Collected data entries:

++++++++

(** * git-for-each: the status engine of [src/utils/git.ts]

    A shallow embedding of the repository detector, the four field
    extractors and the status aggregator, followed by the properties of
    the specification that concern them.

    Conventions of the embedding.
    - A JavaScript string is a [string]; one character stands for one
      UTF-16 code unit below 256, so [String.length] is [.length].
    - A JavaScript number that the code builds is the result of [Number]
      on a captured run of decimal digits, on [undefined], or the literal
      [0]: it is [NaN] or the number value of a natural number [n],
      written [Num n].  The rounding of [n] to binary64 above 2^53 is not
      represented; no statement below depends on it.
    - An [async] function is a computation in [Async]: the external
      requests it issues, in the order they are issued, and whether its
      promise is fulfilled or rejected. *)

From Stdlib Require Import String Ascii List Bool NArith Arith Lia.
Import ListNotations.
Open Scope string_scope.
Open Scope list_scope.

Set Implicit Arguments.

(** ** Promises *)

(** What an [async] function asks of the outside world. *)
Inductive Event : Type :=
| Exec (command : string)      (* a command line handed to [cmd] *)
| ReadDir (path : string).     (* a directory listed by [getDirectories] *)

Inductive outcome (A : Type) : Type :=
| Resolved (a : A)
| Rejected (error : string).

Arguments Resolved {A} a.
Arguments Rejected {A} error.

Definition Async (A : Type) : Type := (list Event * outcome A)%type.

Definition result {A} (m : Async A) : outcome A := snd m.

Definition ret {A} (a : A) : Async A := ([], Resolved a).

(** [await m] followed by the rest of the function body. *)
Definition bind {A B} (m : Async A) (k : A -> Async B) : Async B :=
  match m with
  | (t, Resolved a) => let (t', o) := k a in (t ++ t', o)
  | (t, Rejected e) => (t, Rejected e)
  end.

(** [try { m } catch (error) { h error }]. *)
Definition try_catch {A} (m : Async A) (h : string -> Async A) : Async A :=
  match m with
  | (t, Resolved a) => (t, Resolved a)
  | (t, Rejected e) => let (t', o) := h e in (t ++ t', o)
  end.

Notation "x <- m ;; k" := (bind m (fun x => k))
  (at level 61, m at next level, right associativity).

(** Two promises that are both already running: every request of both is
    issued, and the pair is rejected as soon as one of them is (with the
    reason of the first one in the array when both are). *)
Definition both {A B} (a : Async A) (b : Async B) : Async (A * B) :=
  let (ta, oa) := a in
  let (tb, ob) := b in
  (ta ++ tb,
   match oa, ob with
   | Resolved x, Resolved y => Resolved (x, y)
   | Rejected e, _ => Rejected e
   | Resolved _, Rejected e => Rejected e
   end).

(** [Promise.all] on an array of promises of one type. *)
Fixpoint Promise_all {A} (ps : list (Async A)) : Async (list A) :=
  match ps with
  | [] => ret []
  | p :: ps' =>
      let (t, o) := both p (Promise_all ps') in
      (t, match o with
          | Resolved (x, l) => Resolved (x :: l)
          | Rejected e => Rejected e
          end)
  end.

++++++++

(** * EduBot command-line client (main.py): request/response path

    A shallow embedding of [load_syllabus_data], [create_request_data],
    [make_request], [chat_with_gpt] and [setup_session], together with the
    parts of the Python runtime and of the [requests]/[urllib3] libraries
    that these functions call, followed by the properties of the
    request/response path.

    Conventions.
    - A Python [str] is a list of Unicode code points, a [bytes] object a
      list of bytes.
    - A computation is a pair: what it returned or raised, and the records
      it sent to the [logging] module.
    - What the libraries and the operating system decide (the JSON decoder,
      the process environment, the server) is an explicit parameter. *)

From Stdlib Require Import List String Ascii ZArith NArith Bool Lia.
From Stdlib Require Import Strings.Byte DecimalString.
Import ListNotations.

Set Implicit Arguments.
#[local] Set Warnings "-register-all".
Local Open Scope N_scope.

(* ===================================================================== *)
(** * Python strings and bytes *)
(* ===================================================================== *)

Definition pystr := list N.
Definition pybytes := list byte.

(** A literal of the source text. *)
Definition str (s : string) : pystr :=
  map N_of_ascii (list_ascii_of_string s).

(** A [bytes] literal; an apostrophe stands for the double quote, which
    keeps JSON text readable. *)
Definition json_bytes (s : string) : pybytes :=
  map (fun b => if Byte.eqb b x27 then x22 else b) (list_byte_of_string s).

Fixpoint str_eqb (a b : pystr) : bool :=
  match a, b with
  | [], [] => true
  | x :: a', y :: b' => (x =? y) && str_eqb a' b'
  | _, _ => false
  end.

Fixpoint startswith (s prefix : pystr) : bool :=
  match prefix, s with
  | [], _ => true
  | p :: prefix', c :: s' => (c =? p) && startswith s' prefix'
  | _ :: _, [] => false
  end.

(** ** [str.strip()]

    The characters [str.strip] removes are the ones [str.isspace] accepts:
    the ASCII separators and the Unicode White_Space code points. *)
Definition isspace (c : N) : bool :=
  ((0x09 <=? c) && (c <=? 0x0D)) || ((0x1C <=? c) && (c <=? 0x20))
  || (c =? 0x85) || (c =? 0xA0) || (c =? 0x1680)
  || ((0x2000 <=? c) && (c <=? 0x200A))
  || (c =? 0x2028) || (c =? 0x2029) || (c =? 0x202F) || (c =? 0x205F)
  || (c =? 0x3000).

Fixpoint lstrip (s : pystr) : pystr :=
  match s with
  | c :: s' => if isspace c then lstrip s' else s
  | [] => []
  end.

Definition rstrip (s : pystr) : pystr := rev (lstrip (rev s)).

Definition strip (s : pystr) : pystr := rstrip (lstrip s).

++++++++

Look through the data above and return exactly the lines from the one that contains "Definition json_bytes (s" to the one that contains "(c =? 0x1680)", inclusive, with nothing else.

→ **EXERCISE SOLUTION**
Definition json_bytes (s : string) : pybytes :=
  map (fun b => if Byte.eqb b x27 then x22 else b) (list_byte_of_string s).

Fixpoint str_eqb (a b : pystr) : bool :=
  match a, b with
  | [], [] => true
  | x :: a', y :: b' => (x =? y) && str_eqb a' b'
  | _, _ => false
  end.

Fixpoint startswith (s prefix : pystr) : bool :=
  match prefix, s with
  | [], _ => true
  | p :: prefix', c :: s' => (c =? p) && startswith s' prefix'
  | _ :: _, [] => false
  end.

(** ** [str.strip()]

    The characters [str.strip] removes are the ones [str.isspace] accepts:
    the ASCII separators and the Unicode White_Space code points. *)
Definition isspace (c : N) : bool :=
  ((0x09 <=? c) && (c <=? 0x0D)) || ((0x1C <=? c) && (c <=? 0x20))
  || (c =? 0x85) || (c =? 0xA0) || (c =? 0x1680)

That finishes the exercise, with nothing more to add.